AVAILABLE RECORDS:
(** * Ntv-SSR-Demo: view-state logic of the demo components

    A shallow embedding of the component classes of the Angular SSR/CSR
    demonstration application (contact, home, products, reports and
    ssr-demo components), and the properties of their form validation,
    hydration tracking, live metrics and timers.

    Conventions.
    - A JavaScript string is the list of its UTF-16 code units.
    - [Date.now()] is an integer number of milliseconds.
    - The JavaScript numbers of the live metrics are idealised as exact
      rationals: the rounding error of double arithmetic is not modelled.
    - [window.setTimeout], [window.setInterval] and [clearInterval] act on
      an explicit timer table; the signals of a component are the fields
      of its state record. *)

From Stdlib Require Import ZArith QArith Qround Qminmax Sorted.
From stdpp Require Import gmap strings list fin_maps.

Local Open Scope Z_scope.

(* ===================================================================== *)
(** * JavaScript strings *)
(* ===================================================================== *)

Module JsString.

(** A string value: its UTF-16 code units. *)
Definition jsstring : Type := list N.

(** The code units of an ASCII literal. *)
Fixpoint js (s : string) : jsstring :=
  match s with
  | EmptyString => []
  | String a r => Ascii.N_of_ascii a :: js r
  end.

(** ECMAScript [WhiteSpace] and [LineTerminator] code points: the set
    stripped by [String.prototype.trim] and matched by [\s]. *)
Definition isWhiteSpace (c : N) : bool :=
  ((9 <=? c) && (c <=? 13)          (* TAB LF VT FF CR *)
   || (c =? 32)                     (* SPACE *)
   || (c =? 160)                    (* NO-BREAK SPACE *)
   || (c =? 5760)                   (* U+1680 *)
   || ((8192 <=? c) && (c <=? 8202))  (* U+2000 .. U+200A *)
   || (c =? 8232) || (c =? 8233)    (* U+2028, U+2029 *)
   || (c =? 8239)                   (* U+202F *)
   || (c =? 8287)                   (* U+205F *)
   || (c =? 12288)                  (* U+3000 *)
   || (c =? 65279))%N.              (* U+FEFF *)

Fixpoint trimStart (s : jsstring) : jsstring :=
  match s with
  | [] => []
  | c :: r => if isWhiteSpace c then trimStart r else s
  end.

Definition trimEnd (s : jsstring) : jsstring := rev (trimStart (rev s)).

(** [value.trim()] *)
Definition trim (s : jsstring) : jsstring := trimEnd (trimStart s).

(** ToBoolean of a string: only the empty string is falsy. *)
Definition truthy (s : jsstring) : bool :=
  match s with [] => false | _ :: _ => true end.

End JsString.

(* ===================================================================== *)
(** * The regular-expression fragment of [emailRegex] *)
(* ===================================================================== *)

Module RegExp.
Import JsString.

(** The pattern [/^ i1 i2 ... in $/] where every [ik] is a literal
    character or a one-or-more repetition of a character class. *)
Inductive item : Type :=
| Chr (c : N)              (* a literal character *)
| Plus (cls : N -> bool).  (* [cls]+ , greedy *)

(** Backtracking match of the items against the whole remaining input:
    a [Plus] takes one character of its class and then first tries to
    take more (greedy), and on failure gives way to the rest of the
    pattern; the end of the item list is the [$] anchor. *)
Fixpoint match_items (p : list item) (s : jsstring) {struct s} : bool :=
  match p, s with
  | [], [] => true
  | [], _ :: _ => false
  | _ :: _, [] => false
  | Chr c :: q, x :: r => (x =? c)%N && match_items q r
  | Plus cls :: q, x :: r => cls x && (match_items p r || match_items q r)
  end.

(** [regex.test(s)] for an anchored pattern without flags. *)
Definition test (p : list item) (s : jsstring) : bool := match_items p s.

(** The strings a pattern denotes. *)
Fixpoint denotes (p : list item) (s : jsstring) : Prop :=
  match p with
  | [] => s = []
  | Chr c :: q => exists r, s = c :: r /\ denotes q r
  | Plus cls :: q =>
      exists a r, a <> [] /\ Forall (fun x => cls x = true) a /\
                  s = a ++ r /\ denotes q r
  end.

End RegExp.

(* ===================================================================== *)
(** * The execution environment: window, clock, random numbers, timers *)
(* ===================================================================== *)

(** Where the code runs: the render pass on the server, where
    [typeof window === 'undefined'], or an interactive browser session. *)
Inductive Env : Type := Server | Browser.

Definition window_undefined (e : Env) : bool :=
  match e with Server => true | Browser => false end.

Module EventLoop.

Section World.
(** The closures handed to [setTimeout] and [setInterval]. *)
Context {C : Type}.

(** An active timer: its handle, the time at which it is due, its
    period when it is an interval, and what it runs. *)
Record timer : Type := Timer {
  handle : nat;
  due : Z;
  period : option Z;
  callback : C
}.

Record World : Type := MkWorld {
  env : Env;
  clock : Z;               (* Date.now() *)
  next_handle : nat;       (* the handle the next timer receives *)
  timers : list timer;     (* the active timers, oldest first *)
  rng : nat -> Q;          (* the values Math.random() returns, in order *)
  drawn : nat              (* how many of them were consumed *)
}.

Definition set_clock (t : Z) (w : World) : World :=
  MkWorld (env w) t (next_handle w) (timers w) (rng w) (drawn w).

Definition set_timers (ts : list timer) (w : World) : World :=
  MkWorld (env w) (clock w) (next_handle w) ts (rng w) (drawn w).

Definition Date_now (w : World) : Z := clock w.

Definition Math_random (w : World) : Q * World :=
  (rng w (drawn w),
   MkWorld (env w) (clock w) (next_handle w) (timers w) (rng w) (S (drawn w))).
* * *
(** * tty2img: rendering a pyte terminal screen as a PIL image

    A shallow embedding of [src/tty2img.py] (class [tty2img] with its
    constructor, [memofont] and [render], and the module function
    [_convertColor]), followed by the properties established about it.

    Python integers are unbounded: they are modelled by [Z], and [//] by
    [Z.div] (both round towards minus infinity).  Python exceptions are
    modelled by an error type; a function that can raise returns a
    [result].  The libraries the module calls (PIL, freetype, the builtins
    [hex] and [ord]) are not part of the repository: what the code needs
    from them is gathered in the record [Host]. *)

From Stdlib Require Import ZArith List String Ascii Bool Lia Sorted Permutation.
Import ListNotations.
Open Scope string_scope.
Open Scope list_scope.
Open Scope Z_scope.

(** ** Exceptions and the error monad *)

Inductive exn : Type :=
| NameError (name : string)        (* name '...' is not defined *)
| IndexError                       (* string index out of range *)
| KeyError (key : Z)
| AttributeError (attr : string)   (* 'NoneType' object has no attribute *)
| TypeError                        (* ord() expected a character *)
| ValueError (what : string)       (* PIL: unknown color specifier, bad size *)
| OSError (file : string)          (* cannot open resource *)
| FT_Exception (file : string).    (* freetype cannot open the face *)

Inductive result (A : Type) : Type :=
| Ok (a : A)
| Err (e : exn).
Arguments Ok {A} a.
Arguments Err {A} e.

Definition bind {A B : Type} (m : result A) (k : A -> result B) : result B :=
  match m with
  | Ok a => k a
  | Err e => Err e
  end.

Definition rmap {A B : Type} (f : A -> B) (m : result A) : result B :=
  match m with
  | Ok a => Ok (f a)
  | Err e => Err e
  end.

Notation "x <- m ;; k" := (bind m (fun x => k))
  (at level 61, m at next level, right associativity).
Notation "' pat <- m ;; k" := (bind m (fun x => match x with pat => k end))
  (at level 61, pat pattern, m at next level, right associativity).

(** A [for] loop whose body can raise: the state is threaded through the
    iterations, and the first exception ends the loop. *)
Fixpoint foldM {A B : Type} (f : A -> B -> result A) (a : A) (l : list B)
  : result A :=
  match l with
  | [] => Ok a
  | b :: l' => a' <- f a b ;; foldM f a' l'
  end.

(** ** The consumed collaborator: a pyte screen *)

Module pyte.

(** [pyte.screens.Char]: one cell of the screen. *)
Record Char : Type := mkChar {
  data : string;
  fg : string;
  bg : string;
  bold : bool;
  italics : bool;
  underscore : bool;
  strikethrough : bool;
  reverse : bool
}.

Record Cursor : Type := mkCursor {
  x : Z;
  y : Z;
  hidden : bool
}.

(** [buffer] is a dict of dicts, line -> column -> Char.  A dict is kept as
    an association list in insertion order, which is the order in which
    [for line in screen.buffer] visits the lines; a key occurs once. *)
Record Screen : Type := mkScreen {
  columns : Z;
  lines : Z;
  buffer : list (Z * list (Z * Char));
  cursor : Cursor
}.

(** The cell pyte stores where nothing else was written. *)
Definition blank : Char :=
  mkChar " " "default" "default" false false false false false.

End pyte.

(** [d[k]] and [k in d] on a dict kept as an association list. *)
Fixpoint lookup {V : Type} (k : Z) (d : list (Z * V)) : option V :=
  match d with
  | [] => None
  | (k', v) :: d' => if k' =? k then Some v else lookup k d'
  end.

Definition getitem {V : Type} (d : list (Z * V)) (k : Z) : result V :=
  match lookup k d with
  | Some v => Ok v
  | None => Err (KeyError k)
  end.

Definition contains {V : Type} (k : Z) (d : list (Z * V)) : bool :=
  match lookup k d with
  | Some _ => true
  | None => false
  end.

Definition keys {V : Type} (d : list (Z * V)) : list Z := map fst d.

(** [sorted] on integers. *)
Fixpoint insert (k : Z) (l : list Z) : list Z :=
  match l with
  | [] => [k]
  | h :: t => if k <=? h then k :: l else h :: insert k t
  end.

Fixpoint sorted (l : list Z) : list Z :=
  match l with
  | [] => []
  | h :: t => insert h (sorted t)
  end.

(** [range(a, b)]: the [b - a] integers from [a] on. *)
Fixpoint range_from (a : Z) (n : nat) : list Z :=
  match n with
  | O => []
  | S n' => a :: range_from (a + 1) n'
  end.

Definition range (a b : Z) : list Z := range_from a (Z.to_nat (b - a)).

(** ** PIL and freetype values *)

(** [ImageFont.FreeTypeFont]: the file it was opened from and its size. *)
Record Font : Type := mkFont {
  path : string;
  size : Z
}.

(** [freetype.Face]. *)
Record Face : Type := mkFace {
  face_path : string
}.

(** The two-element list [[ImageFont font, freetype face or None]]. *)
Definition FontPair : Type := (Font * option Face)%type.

TASK DETAILS:
Working from the material above, retype exactly the lines from the one with "(** * Ntv-SSR-Demo: view-state" through the one with "rationals: the rounding", both included, and only those lines.

WRITTEN RESPONSE:
(** * Ntv-SSR-Demo: view-state logic of the demo components

    A shallow embedding of the component classes of the Angular SSR/CSR
    demonstration application (contact, home, products, reports and
    ssr-demo components), and the properties of their form validation,
    hydration tracking, live metrics and timers.

    Conventions.
    - A JavaScript string is the list of its UTF-16 code units.
    - [Date.now()] is an integer number of milliseconds.
    - The JavaScript numbers of the live metrics are idealised as exact
      rationals: the rounding error of double arithmetic is not modelled.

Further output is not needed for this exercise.